The idea here is that X causes Y to have a false idea about the true state of affairs (or at least what X believes to be true).

'X  deceives  Y  about  Z'



owner  =  X



{Sl  X} 
{S2  Y}
{S3  an  arbitrary  state  Z} 
{S4          owner  =  Y          {S5  not(S3)  } 
{S6S1->S4}



In other words, X causes Y to have a model (S4) in which the state (S5) is the opposite of the actual state of affairs (S 3). A more complex defmition might have X causing Y to believe that the achievement of some state will help him (Y) to achieve his goal, when it will actually help X to achieve his goal.

Example 8: ability

The idea is that X is able to cause certain things.

'X  has  the  ability  Y  to  Z'



owner  =



{S1  X}
{S2  arbitrary  state  or  set  of  states} 
{S3  S1->S2  'Y'}



Y is identified as the causal link between X and some arbitrary state Z. That is, X has the ability to bring about Z.

Example 9: flattery

'X  flatters  Y'



id  =  M1 
owner  =  me



{S1  X} 
{S2  Y} 
{S3      id  =  M2  owner  =  Y  {S4  id  =  M3  owner  =  X  {S5  Y  has  the  ability  Z}  {S6  X  likes  Z}}  (end  of  S4)}  (end  of  S3) 
{S5  Sl->S3}



For clarification we have introduced identifiers for each representation (Ml, M2 and M3). Y has a model (M2) in which he believes that X has a model (M3) in which X believes that Y has certain abilities, which X would like to have. That Y believes model (M2) was caused by X. Whether or not M2 is accurate is not shown here. Perhaps it should include 'X deceives Y about S5'.

With this we feel that we have plumbed the depths of the baser human attributes and leave the reader to try developing representations for such words as 'honesty', 'courage', 'trustworthiness' and 'intelligence'. It is fully accepted that these representations are simplistic travesties.

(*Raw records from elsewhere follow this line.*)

Lemma do_GET_content d path :
  path ≠ "/grading/beacon" →
  ∃ t r, do_GET d path = (bad_request path ++ t, r) ∧
         served d (List.last (split "/" path) EmptyString) t r.
Proof.
  intros Hpath. unfold Http.do_GET, Http.served, bad_request.
  destruct (decide (path = "/grading/beacon")) as [|_]; [done|].
  set (query := List.last (split "/" path) EmptyString).
  set (bad := if len (split "/" path) >? 2
              then emit (SendError 400 "Bad request") else ret tt).
  assert (Hbad : bad = ((if len (split "/" path) >? 2
                         then [SendError 400 "Bad request"] else []), Ok tt)).
  { unfold bad. by destruct (len (split "/" path) >? 2). }
  rewrite Hbad. clear bad Hbad. cbn.
  destruct (dict_get query d) as [cached|].
  - destruct (decompress cached) as [response|]; cbn.
    + by eexists _, _.
    + eexists [], _. by rewrite app_nil_r.
  - unfold requests_get.
    destruct (origin (build_request_URL origin_hostname 8080 query))
      as [st content|]; cbn.
    + destruct (st =? 200); cbn; by eexists _, _.
    + by eexists _, _.
Qed.

(** C7, as the code has it. For the path [/grading/beacon] the handler
    sends status 204 and the content-type header, asks the origin nothing
    and answers the same whatever the cache holds; but the body it writes
    is not empty: it is the 30 bytes of [Response code: NO CONTENT(204)]. *)
Theorem beacon_204_writes_body (d : cache) :
  do_GET d "/grading/beacon" =
    ([SendResponse 204; SendHeader "Content-type" "text/html"; EndHeaders;
      WfileWrite (encode "Response code: NO CONTENT(204)")], Ok tt) ∧
  len (encode "Response code: NO CONTENT(204)") = 30.
Proof. split; reflexivity. Qed.

(** C8. A path other than the beacon's that splits into more than two parts
    draws a 400, and the handler goes on all the same: the events after the
    400 are those of the lookup, and on a miss the origin fetch, for the
    last part of the path. *)
Theorem nested_path_400_then_lookup (d : cache) (path : string) :
  path ≠ "/grading/beacon" → len (split "/" path) > 2 →
  ∃ t r, do_GET d path = (SendError 400 "Bad request" :: t, r) ∧
         served d (List.last (split "/" path) EmptyString) t r.
Proof.
  intros Hpath Hlen. destruct (do_GET_content d path Hpath) as (t & r & Hrun & Hs).
  exists t, r. split; [|done]. rewrite Hrun. unfold bad_request.
  destruct (len (split "/" path) >? 2) eqn:Hgt; [done|]. lia.
Qed.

What they do show, however, is that the representation of the ideas conveyed by these words is not entirely beyond the bounds of practicality. It also shows that complex defInitions can be constructed from simpler ones, holding open the prospect that we may be able to teach a computer the meaning of such terms in words which it already understands.